[RECORDS FOR PROCESSING]

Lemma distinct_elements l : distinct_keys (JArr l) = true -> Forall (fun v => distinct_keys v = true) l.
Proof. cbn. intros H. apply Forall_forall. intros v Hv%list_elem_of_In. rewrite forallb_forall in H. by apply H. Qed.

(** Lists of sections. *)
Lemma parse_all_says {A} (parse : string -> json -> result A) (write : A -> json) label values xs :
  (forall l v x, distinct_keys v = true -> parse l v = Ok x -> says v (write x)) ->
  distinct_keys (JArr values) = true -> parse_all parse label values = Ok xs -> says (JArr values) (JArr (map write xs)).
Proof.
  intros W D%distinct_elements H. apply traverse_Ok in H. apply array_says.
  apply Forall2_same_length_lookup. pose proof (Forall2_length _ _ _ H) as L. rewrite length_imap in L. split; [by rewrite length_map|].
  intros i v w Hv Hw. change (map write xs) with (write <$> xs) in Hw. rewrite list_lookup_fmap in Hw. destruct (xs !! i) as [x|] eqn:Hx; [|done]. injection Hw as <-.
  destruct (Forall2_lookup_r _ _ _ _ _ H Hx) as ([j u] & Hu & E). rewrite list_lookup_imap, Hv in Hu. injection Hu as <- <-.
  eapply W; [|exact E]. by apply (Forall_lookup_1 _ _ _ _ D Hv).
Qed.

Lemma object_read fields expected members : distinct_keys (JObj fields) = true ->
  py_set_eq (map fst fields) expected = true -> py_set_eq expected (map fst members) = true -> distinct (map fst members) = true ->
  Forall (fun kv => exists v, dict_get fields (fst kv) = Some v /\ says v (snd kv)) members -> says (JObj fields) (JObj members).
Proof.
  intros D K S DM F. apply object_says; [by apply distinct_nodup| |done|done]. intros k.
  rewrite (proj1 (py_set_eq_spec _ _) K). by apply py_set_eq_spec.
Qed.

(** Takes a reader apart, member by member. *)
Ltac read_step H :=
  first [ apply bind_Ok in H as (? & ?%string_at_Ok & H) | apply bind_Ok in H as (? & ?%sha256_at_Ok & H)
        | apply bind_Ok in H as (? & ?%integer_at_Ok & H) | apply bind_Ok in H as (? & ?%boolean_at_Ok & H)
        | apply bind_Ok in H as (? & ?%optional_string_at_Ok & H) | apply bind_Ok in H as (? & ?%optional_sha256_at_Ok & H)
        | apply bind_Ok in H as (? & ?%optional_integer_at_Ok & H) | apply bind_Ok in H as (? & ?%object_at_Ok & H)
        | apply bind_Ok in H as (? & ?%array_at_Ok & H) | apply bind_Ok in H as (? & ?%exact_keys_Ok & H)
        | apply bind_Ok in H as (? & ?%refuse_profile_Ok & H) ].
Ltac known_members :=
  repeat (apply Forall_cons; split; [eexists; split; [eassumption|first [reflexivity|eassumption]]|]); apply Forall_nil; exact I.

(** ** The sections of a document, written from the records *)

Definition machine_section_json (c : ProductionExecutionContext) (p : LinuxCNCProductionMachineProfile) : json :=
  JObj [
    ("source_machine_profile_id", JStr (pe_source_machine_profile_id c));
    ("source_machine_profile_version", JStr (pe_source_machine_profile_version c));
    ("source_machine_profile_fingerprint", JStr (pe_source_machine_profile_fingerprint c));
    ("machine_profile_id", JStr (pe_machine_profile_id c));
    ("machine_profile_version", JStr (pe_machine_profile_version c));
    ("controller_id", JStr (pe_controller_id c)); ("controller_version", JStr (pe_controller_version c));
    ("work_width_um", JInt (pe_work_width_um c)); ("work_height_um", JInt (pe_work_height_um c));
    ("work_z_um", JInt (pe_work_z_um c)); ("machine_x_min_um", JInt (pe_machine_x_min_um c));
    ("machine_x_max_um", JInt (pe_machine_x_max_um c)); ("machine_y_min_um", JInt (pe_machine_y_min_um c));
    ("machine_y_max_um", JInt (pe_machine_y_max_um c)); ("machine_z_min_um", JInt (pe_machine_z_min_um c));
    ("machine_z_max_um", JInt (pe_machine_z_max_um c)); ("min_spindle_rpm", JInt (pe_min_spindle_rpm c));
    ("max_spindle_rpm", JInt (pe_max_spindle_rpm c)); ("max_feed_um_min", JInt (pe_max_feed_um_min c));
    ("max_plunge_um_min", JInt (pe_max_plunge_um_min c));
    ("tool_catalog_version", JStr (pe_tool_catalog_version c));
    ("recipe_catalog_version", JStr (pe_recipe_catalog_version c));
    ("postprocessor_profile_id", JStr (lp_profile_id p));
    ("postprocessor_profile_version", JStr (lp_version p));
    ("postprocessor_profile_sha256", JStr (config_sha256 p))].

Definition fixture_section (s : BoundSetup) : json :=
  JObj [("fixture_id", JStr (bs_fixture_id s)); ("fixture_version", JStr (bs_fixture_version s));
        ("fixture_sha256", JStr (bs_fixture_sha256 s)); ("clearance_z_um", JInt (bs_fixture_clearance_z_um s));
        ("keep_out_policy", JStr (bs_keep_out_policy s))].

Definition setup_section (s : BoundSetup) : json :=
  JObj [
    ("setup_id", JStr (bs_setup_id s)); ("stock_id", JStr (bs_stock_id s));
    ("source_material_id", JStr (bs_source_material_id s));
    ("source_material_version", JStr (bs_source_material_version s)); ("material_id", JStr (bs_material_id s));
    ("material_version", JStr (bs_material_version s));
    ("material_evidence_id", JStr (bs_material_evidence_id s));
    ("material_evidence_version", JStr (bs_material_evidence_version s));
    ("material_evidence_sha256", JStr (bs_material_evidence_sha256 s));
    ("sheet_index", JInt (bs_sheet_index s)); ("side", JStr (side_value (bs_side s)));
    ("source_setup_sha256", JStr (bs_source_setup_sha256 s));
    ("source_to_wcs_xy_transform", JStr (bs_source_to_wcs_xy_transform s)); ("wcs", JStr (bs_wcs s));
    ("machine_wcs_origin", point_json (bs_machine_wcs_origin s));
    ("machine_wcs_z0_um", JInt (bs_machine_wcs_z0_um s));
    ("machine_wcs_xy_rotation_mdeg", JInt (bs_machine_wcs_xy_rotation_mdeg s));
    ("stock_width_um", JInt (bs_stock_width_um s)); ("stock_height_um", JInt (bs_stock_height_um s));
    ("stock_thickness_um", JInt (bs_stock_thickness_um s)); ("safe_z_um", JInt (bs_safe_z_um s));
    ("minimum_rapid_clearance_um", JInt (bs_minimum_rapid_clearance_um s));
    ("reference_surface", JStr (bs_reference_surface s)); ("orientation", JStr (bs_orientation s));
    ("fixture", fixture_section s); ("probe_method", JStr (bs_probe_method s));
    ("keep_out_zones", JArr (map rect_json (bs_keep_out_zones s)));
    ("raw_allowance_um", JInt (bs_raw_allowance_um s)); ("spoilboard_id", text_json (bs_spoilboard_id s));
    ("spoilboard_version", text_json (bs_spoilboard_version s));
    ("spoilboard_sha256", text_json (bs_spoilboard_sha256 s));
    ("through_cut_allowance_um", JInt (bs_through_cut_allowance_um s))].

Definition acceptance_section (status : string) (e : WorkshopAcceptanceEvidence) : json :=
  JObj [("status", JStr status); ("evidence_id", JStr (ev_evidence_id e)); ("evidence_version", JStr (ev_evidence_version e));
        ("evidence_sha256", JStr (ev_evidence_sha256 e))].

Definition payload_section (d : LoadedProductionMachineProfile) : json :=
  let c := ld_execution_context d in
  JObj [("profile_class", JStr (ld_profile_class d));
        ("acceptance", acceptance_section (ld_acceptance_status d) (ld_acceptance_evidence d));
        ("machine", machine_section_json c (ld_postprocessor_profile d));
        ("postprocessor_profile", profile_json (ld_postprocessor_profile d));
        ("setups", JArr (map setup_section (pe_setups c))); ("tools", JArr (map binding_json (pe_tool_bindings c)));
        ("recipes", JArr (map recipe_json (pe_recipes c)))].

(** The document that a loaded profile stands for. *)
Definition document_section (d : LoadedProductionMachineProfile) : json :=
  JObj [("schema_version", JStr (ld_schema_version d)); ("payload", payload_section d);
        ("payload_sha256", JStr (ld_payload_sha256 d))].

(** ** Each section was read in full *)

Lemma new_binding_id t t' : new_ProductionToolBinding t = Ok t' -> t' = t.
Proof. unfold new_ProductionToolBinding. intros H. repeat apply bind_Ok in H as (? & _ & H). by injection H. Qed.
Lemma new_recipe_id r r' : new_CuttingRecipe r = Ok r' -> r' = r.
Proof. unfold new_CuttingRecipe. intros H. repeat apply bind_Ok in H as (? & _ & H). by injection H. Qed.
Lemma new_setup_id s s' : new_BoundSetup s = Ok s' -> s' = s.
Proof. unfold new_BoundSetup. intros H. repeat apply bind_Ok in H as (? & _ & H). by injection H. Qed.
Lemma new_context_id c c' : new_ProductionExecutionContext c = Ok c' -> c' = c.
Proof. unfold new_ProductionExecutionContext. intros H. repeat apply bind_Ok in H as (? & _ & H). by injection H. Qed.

[/RECORDS FOR PROCESSING]
[RECORDS FOR PROCESSING]

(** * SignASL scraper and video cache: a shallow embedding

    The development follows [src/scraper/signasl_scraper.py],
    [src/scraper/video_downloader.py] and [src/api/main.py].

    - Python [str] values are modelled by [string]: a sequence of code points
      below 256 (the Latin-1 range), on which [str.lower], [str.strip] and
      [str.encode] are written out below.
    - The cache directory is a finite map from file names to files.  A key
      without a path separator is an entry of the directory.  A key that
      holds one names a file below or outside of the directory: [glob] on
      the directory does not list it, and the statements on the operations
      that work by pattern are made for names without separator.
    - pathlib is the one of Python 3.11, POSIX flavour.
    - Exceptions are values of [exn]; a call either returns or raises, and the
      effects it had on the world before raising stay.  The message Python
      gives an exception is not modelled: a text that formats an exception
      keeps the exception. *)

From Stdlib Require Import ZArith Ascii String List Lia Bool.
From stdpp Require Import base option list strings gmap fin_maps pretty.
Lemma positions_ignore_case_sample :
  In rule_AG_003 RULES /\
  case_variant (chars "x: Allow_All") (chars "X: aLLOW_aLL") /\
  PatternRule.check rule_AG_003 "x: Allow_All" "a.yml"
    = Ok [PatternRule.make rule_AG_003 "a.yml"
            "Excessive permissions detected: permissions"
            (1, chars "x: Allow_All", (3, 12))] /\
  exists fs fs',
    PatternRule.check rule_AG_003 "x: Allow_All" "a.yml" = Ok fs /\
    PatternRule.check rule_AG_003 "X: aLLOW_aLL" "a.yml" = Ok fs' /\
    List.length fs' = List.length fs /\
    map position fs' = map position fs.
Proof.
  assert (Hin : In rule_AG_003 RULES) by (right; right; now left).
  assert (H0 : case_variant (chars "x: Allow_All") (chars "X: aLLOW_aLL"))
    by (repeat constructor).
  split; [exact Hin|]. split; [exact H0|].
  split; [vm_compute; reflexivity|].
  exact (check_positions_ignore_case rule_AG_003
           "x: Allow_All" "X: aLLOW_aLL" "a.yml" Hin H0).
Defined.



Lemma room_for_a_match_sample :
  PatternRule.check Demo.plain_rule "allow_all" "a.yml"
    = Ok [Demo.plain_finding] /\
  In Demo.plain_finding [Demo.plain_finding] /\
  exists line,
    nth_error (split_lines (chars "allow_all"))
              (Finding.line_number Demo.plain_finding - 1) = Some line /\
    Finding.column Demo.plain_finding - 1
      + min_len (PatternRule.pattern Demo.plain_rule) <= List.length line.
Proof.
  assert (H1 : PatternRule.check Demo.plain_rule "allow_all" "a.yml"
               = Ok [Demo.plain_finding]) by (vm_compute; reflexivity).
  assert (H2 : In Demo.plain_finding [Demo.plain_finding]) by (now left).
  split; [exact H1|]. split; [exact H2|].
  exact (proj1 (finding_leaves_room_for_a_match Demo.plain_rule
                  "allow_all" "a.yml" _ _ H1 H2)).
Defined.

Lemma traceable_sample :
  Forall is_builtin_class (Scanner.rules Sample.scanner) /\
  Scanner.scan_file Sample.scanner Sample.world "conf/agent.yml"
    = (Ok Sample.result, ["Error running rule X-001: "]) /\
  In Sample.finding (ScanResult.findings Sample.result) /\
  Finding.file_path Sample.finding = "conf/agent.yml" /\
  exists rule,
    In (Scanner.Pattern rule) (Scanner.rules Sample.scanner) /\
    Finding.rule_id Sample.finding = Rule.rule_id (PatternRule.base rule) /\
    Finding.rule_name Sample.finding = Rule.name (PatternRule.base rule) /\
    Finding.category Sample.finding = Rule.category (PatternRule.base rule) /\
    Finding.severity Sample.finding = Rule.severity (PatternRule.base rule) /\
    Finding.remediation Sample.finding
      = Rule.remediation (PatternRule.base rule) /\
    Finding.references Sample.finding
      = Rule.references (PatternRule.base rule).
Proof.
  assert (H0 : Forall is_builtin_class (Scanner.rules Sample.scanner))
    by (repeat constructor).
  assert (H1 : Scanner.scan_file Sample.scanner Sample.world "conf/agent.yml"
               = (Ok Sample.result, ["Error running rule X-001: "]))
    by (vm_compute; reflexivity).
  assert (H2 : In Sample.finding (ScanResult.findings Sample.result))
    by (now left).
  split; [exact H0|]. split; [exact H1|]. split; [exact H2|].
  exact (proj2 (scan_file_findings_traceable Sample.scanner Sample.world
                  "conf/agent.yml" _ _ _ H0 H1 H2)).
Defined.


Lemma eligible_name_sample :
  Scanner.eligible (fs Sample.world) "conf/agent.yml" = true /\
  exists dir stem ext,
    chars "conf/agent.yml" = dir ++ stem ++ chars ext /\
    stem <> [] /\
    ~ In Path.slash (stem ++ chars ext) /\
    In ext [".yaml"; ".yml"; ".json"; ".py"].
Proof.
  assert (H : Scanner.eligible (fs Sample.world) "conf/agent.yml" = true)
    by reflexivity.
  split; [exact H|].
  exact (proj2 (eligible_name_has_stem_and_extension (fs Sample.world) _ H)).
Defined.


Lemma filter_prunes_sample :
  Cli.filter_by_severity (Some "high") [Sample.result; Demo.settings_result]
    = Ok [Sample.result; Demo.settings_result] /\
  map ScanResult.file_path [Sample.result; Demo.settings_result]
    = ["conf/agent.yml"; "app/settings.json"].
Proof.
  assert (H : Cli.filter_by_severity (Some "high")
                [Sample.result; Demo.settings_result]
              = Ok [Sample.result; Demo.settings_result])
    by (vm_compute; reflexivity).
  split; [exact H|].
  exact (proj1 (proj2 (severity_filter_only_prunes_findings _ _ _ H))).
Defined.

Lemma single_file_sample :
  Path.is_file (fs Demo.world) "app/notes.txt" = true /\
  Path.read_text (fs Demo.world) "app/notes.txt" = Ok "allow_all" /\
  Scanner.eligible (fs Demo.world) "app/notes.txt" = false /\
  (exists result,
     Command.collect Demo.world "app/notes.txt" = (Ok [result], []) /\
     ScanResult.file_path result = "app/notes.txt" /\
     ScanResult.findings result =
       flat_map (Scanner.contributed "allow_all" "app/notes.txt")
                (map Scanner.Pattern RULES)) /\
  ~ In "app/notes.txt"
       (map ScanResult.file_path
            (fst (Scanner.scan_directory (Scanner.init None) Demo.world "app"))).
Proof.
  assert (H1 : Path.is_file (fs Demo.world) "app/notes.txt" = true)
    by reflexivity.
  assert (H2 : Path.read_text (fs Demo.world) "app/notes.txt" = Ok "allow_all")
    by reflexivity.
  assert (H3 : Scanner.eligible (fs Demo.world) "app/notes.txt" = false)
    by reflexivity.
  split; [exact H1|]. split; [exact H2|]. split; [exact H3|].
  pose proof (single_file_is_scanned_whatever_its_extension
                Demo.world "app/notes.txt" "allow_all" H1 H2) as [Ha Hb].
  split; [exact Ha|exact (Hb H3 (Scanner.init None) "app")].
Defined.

[/RECORDS FOR PROCESSING]
[RECORDS FOR PROCESSING]

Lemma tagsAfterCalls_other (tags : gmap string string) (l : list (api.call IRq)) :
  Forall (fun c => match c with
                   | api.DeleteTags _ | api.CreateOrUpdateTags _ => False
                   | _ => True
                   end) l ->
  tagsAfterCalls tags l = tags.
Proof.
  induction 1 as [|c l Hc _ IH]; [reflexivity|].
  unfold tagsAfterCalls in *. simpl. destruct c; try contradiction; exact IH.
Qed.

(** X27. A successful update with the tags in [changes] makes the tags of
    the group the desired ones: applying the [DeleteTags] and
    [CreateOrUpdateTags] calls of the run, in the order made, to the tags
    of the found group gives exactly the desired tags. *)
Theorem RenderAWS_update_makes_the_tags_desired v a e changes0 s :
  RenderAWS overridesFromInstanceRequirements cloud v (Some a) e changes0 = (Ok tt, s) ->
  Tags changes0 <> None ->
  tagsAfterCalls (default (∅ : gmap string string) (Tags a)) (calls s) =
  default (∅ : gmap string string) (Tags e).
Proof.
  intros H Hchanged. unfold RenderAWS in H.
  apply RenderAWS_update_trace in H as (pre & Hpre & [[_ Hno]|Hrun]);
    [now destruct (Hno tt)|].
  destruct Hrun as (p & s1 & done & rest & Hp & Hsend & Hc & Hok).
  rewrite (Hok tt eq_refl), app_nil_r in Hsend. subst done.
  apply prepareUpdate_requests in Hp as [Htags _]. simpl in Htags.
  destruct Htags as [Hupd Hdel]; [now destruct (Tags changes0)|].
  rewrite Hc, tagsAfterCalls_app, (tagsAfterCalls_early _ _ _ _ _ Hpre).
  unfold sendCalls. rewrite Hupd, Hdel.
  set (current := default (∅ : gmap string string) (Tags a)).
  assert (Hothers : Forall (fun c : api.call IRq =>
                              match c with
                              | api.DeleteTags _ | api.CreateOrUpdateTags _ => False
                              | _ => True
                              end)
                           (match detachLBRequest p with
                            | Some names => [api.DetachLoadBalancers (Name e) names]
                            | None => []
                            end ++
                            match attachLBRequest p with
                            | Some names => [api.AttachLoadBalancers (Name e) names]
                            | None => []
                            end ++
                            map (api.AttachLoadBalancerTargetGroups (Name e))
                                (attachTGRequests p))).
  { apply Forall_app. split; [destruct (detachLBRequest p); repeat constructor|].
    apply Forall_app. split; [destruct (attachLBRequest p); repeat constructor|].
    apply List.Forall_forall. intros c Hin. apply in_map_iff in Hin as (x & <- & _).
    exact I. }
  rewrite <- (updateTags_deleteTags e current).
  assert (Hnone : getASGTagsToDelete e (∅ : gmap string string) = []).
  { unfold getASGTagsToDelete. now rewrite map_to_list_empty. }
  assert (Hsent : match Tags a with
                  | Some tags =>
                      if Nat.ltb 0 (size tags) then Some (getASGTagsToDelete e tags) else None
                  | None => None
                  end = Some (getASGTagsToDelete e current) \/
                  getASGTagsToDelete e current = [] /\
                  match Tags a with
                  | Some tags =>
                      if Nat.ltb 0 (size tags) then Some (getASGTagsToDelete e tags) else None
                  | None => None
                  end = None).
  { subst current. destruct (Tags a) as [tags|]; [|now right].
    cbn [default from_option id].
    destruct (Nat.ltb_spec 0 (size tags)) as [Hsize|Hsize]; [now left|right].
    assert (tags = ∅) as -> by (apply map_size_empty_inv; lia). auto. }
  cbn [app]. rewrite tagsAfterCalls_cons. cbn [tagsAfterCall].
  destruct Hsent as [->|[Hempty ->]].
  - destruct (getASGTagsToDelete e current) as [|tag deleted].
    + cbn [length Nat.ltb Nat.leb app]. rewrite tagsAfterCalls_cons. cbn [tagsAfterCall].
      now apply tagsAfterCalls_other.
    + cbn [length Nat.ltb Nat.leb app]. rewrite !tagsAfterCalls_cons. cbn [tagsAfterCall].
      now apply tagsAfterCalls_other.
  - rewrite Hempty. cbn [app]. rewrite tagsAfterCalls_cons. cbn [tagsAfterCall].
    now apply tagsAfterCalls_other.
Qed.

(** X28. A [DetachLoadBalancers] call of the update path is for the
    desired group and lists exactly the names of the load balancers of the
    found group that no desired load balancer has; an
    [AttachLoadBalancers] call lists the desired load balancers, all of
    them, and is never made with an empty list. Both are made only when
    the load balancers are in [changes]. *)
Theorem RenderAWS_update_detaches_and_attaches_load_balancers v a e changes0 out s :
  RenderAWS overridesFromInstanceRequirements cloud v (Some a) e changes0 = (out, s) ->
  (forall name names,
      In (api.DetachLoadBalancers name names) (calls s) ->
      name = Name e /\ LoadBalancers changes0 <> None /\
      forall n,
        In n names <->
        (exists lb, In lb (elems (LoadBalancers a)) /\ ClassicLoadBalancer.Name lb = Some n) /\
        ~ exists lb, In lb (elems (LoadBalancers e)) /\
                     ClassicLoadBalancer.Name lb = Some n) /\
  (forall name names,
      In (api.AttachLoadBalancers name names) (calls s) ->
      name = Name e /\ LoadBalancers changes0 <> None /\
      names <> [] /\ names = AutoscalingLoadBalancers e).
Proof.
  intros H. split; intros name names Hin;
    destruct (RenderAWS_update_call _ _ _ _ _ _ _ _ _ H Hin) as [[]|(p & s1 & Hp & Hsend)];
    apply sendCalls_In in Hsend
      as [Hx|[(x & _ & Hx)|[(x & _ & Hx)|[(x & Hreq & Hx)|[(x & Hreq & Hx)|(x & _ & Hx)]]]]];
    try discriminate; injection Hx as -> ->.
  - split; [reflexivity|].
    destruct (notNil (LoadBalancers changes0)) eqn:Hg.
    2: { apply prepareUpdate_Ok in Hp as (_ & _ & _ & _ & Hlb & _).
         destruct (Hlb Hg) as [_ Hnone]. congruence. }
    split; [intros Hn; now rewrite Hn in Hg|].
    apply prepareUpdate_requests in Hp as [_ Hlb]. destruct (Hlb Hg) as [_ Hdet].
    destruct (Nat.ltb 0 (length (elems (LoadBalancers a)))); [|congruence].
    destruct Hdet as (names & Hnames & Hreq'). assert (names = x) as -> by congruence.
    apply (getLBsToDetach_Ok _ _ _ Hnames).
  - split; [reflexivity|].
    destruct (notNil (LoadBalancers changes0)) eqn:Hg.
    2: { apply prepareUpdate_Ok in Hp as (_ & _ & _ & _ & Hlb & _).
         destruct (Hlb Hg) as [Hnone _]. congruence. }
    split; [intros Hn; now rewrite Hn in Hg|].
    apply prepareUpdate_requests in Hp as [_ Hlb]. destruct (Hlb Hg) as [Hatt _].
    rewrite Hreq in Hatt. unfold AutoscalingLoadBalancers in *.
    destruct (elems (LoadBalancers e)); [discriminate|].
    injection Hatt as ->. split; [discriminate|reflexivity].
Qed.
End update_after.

[/RECORDS FOR PROCESSING]

* _ASSIGNMENT_
Every line above with the string "ClassicLoadBalancer" in it needs to be copied.

* _EXPECTED OUTPUT_
        (exists lb, In lb (elems (LoadBalancers a)) /\ ClassicLoadBalancer.Name lb = Some n) /\
                     ClassicLoadBalancer.Name lb = Some n) /\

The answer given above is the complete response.